◆ EXERCISE PROMPT:
As the answer, give a copy of each line below that includes the word "rule".

[Collected data]
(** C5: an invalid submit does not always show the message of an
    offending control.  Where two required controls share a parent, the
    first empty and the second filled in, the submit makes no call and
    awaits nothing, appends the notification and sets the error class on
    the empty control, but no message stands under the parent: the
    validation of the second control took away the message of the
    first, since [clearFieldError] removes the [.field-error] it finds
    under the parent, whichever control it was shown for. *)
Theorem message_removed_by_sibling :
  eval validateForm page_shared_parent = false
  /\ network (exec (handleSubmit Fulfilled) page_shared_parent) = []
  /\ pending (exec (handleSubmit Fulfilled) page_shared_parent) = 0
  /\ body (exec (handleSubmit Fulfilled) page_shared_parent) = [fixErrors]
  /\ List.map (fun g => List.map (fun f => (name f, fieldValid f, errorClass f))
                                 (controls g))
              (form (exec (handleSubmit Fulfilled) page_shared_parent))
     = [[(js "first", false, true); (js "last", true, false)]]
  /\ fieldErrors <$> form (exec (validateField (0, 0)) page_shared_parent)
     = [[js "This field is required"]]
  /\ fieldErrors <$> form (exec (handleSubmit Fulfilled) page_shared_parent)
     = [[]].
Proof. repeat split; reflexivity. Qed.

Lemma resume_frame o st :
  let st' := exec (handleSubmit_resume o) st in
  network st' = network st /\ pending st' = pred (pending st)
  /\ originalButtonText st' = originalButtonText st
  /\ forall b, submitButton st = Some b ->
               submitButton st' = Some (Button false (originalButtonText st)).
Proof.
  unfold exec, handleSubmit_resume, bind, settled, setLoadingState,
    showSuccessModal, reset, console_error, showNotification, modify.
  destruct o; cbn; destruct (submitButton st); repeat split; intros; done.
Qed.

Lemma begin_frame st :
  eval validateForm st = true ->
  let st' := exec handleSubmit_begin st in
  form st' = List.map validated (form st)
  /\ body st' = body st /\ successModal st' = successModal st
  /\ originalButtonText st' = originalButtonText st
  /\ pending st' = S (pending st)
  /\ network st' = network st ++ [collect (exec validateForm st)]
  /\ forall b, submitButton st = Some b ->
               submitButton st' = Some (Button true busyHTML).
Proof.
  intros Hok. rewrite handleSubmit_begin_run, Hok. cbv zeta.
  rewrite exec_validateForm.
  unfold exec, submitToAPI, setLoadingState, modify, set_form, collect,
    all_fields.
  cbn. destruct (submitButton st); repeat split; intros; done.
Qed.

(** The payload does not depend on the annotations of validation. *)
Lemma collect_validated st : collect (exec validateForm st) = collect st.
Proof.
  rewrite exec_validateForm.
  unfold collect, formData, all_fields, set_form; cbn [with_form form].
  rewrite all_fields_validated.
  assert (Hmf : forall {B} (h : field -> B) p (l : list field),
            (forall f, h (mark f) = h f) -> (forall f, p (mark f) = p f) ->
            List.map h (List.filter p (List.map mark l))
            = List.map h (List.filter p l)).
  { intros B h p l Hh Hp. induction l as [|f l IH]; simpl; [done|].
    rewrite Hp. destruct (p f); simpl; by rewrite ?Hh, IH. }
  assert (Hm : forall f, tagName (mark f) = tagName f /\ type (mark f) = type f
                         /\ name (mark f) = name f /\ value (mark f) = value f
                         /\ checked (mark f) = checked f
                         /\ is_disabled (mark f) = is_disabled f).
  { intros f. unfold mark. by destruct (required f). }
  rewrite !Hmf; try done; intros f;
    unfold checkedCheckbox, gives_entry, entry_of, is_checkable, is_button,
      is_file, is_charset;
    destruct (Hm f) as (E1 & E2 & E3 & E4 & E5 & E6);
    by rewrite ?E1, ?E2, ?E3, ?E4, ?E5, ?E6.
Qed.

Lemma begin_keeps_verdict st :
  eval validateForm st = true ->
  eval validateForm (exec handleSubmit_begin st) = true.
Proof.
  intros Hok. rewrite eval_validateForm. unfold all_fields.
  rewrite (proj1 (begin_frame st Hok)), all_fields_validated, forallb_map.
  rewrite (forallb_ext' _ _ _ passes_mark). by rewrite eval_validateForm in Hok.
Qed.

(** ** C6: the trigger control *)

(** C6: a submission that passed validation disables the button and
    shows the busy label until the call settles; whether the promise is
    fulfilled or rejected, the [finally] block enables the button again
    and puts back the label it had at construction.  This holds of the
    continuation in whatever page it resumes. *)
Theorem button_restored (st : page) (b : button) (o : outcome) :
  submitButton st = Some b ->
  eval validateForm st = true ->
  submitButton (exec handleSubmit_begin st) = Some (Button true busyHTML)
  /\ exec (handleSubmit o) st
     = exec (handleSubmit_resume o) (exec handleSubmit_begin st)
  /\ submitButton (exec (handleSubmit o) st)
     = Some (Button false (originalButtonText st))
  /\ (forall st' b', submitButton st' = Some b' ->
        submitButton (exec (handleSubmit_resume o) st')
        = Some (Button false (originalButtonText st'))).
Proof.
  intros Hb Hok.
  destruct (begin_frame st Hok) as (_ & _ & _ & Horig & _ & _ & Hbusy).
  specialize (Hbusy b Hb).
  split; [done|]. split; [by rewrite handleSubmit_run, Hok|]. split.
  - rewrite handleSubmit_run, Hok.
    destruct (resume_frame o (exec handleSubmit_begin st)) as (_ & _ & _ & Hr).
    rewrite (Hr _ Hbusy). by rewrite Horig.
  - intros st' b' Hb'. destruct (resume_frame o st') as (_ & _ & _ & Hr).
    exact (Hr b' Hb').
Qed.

* * *

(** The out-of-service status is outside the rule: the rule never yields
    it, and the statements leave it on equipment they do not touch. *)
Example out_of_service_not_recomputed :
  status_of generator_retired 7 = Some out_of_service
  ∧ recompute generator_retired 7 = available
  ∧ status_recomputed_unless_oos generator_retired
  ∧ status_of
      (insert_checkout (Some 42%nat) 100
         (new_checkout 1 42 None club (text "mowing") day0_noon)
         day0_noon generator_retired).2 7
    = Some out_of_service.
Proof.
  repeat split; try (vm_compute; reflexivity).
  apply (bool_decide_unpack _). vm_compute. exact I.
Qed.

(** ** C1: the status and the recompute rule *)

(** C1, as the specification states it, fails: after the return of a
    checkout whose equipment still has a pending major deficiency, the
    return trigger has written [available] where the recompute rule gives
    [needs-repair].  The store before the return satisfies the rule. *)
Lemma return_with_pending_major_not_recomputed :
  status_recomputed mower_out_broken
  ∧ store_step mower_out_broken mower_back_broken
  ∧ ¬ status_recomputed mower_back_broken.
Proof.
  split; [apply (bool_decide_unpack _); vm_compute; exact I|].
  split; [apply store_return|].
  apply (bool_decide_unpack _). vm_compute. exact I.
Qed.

...

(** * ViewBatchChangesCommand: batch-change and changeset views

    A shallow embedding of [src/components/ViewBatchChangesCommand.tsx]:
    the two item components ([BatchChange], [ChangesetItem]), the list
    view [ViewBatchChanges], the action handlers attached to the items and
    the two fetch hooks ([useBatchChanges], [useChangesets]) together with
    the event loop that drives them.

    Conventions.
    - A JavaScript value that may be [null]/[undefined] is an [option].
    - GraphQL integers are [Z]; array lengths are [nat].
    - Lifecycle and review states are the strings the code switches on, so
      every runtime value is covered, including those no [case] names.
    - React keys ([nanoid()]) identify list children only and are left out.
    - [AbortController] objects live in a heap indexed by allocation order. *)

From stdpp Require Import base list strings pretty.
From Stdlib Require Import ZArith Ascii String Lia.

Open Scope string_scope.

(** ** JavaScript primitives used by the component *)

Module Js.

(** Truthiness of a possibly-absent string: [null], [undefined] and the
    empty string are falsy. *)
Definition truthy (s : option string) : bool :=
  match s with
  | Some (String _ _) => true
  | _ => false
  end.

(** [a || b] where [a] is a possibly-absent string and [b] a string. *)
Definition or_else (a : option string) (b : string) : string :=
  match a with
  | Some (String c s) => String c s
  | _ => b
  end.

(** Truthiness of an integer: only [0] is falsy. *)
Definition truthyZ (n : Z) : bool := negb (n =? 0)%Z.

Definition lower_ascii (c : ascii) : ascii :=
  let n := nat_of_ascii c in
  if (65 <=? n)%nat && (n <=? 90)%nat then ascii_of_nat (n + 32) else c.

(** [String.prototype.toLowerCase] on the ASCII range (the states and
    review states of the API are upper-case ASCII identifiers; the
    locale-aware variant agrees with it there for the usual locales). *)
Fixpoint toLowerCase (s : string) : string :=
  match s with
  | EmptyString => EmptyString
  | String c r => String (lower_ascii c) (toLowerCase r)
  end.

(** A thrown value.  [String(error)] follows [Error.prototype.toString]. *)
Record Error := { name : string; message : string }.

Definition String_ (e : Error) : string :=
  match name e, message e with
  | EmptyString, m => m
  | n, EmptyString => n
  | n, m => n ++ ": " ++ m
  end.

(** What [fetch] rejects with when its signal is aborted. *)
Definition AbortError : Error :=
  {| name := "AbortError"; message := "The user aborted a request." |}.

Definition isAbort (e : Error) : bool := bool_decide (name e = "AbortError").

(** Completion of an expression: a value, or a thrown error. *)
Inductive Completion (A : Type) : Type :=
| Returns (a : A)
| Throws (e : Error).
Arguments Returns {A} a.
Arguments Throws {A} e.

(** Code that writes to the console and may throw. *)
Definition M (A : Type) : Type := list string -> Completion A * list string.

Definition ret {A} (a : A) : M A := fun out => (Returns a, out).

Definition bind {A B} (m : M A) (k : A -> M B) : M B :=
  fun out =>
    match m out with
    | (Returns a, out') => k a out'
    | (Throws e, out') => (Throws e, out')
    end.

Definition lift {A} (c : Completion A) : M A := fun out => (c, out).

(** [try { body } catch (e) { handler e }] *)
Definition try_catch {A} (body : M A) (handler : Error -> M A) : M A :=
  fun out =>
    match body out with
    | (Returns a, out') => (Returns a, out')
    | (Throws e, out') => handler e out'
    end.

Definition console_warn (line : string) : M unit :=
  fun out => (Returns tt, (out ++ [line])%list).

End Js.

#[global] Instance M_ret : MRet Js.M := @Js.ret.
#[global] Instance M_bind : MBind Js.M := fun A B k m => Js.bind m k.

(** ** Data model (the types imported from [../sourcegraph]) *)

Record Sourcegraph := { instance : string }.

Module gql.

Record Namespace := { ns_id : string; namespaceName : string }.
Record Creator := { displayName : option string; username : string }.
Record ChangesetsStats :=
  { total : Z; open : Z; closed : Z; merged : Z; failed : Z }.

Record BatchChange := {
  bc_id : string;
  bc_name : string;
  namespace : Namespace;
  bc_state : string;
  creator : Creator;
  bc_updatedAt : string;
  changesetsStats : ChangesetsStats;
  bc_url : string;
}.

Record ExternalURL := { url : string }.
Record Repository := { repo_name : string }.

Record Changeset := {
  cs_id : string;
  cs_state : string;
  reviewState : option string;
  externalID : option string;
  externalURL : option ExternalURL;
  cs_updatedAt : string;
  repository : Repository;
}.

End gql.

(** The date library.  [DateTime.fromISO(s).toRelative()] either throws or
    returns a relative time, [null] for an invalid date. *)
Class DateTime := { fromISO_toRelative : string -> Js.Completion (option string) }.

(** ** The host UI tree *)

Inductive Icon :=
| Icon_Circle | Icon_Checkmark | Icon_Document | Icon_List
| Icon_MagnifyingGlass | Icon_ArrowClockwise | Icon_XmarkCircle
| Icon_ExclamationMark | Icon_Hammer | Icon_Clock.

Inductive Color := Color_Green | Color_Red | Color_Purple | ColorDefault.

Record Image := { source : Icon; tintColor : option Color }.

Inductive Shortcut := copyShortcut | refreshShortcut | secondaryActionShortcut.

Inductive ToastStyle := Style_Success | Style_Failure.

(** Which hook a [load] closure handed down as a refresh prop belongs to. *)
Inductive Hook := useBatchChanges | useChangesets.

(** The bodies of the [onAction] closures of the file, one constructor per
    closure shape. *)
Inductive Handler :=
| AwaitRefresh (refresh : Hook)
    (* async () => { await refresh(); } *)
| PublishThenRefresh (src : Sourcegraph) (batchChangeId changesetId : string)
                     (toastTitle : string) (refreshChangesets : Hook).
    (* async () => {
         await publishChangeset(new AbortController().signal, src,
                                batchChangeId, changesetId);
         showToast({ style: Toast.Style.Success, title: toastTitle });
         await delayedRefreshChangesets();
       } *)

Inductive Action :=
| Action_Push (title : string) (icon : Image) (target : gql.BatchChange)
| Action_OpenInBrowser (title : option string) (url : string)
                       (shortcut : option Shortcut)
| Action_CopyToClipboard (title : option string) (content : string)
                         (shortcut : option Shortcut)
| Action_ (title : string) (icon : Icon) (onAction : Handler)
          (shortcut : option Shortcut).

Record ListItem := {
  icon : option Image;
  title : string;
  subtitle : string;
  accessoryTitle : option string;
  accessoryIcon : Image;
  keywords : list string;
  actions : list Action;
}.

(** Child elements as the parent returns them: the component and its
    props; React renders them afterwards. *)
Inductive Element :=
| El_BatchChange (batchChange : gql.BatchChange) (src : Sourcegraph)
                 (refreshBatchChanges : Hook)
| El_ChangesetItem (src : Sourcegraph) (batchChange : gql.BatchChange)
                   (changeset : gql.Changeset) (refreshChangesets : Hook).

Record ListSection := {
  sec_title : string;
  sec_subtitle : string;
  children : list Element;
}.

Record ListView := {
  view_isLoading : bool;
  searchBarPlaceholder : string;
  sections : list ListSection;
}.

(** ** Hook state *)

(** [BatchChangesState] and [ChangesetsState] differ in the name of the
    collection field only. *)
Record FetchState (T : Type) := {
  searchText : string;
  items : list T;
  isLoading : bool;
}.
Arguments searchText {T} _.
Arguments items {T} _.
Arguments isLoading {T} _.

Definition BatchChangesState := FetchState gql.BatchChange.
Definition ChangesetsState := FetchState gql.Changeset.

◆ SOLUTION:
(** The out-of-service status is outside the rule: the rule never yields
(** ** C1: the status and the recompute rule *)
    return trigger has written [available] where the recompute rule gives
    [needs-repair].  The store before the return satisfies the rule. *)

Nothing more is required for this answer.